# Tax and moving back to Canada



## barleydrinker (Nov 18, 2017)

I am a canadian abroad and moving back home. I am non-resident for tax purposes currently, but will resume full time tax paying when I return!

I believe I become a resident for tax purposes the day I move back. Here are some questions:

1) I assume money I transfer into the country electronically, which is my own money that has already been taxed, is not taxable. Are there any thresholds that require reporting or anything?
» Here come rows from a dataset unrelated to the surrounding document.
(* ===== verification/Mailbox.v ===== *)
(** The approval mailbox on the server: the table of replies
    ([internal/store/approval.go]), the handler of one mail and the operator's
    check of a saved one ([cmd/birdcage/approval.go]), and the poll of the IMAP
    mailbox ([internal/mailbox/imap.go]).

    The IMAP server and the database are one state here: a command to the
    server is a statement, which may fail or lose its answer like any other.
    What a mail's handling finds outside (the clock, the name service) is its
    [delivery]. *)
From S2P Require Import Prelude GoBase GoStrings GoTime Sql ServerSettings Approval.
#[local] Open Scope Z_scope.

(** ** Data *)

Definition MaxApprovalRawSize : Z := Z.shiftl 1 20.
Definition MaxMessageSize : Z := Z.shiftl 1 20.
Definition maxMessagesPerPoll : nat := 50.
Definition approvalMaxAge : Z := 3600 * GoTime.Second.
Definition checkMaxAge : Z := 30 * 24 * 3600 * GoTime.Second.

(** A row of [approvals]; the reason of a rejection is the error whose text is
    stored. *)
Record ApprovalRow : Type := mkApprovalRow {
  a_id : Z;
  a_message_id : bytes;
  a_from : bytes;
  a_subject : bytes;
  a_reference : bytes;
  a_received : Z;
  a_verified : option Z;
  a_reject : option approval_error;
  a_raw : bytes;
  a_applied : option Z;
}.

Inductive reader : Type := Birdcage | AnotherClient.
2) I am currently in the UK and we have tax shelter accounts. These are personal accounts to which you can contribute (up to a maximum per year) whereby capital gains from investments in these accounts are not taxed. I have read there are similar things in Canada. My question is, and I assume the answer is no to this but I will ask anyway, can we transfer the money from the UK tax vehicle to the Canadian one?
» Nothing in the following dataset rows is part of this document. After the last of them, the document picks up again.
(** C13. However the loops of the server interleave and whatever fails: no more
    than twenty conflict mails are created in any hour, and two about one node
    are an hour apart; a mail marked sent is one the submission server has taken,
    an error that is kept has been scrubbed, and a mail that has failed is next
    due, after a tick of a sender, the wait of one of its attempts: a minute,
    doubled with each failure after the first, an hour at most; and no mail is
    ever deleted, rewritten or unsent. With one sender, as the server has, the
    wait is that of the failure it counts: a tick that may fail, lose an answer
    or stop anywhere, the others writing between its statements but counting no
    attempt ([calm]), counts at most one failure more of a mail, and with it the
    mail waits twice as long as after the failure before. *)
Theorem mails_are_limited loops h0 c :
  mails (outbox h0) = [] -> runs (start h0 (serve cfg birdcageVersion Name Lane <$> loops)) c ->
  let d := outbox (cdb c) in
  (forall t, Z.of_nat (conflicts_within t (mails d)) <= fleetHourlyCap) /\
  spaced (mails d) /\
  (forall m, m ∈ mails d -> mail_ok cfg (ticked loops) (accepted d) m) /\
  (forall n i a b, ctrace c !! n = Some (i, (a, b)) -> mail_le (outbox a) (outbox b) /\ mail_le (outbox b) d) /\
  (forall a d1 d2 r, NoDup (o_id <$> mails d1) -> alone calm (SenderTick cfg a) d1 d2 r ->
     forall m, m ∈ mails d1 -> exists m', m' ∈ mails d2 /\ o_id m' = o_id m /\ waited (at_now a) m m').
Proof.
  intros Hd Hr d.
  destruct (runs_valid (hinv cfg (ticked loops)) (hR mail_le) (fun _ _ _ => True) h0 (serve cfg birdcageVersion Name Lane <$> loops) c Hr (empty_inv _ _ Hd))
    as ([I1 I2 I3 I4 I5] & Hch & _ & _).
  { intros i p Hi. rewrite list_lookup_fmap in Hi. apply fmap_Some in Hi as ([start ticks|nows] & Hi & ->).
    - apply HistoryLoop_kept; first [apply _|done|by intros a b [? _]|idtac].
      intros a Ha. exists start, ticks, a. split; [|done]. by eapply list_elem_of_lookup_2.
    - apply DriftLoop_kept; first [apply _|done|by intros a b [? _]]. }
  split; [intros t; by apply capped_bound|]. split; [done|]. split; [done|].
  split; [|intros a d1 d2 r Hnd Ha; by eapply SenderTick_alone]. intros n i a b Hn.
  split; [exact (chain_step _ (hR mail_le) _ _ _ _ _ _ _ Hch Hn)|exact (chain_after _ (hR mail_le) _ _ _ _ _ _ _ Hch Hn)].
Qed.


(** C15. A tick of the sender that nothing interrupts, on rows with an id each,
    tries every mail that is due, once, and no other: it is marked sent when the
    server answered without an error, and otherwise has one attempt more and
    waits a minute doubled with each failure before, an hour at most; so none
    stays due, none waits more than an hour longer, and the status page is told
    what is owed and since when it fails. *)
Theorem owed_mail_is_tried a d :
  NoDup (o_id <$> mails d) -> 0 < at_now a ->
  exists d' s, exec (SenderTick cfg a) d = (d', Ok tt) /\ mails d' = attempted cfg a <$> mails d /\
    (forall m, m ∈ mails d -> let m' := attempted cfg a m in mail_le1 m m' /\
       (due (at_now a) m -> tried cfg a m m') /\ (~ due (at_now a) m -> m' = m) /\
       (o_sent m' = None -> at_now a < o_next m' <= Z.max (o_next m) (at_now a + maxBackoff))) /\
    exec GetMailStatus d' = (d', Ok s) /\ status_of (mails d') s.
Proof.
  intros HI Hnow. destruct (SenderTick_exec cfg a d HI Hnow) as (d' & He & Hm).
  destruct (GetMailStatus_exec d') as (s & Hs & Hst). exists d', s. split; [done|]. split; [done|]. split; [|done].
  intros m _ m'. split_and!; [| | |apply attempted_owed]; unfold m', attempted; destruct (decide _) as [Hdue|]; try done.
  - apply after_attempt_le.
  - intros [Hsent _]. by apply after_attempt_tried.
Qed.
End guarantees.

(** ** An execution *)

#[local] Existing Instance ex_sort.
#[local] Existing Instance ex_julian.
#[local] Existing Instance ex_time.
#[local] Existing Instance ex_dates.

(** Both nodes presented a revoked token. *)
Definition ex_conflicts : health_db :=
  mkHealthDB (rows ex_health) []
    (mkCred (tokens (creds ex_health)) [] [] (sessions (creds ex_health)) []
       [mkAudit (lit "ingest.token_conflict") (lit "c1") [] [] 900; mkAudit (lit "ingest.token_conflict") (lit "c2") [] [] 950])
    (selftests ex_health) (scans ex_health) (upgrades ex_health).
That's all for now. I am sure there will be more questions. Any advice is on these questions or in general will be appreciated.


----------



## Eclectic12 (Oct 20, 2010)

For #1 ... I don't believe there is a threshold for the transfer, in terms of taxes. FINTRAC may mean being asked questions about it.
https://www.investopedia.com/terms/f/fintrac.asp

For #2 ... The UK - Canada tax treaty or forum for people similar to yourself or consulting a professional will help.
This forum says that someone from 2016 found out leaving the ISA in the UK meant the account was UK tax free but would be taxed by Canada. 
http://britishexpats.com/forum/canada-56/tax-question-isa-held-uk-879036/

This is similar to an American citizen moving up to Canada or a Canadian working in the US, where the TFSA is Canadian tax free but taxed by the US.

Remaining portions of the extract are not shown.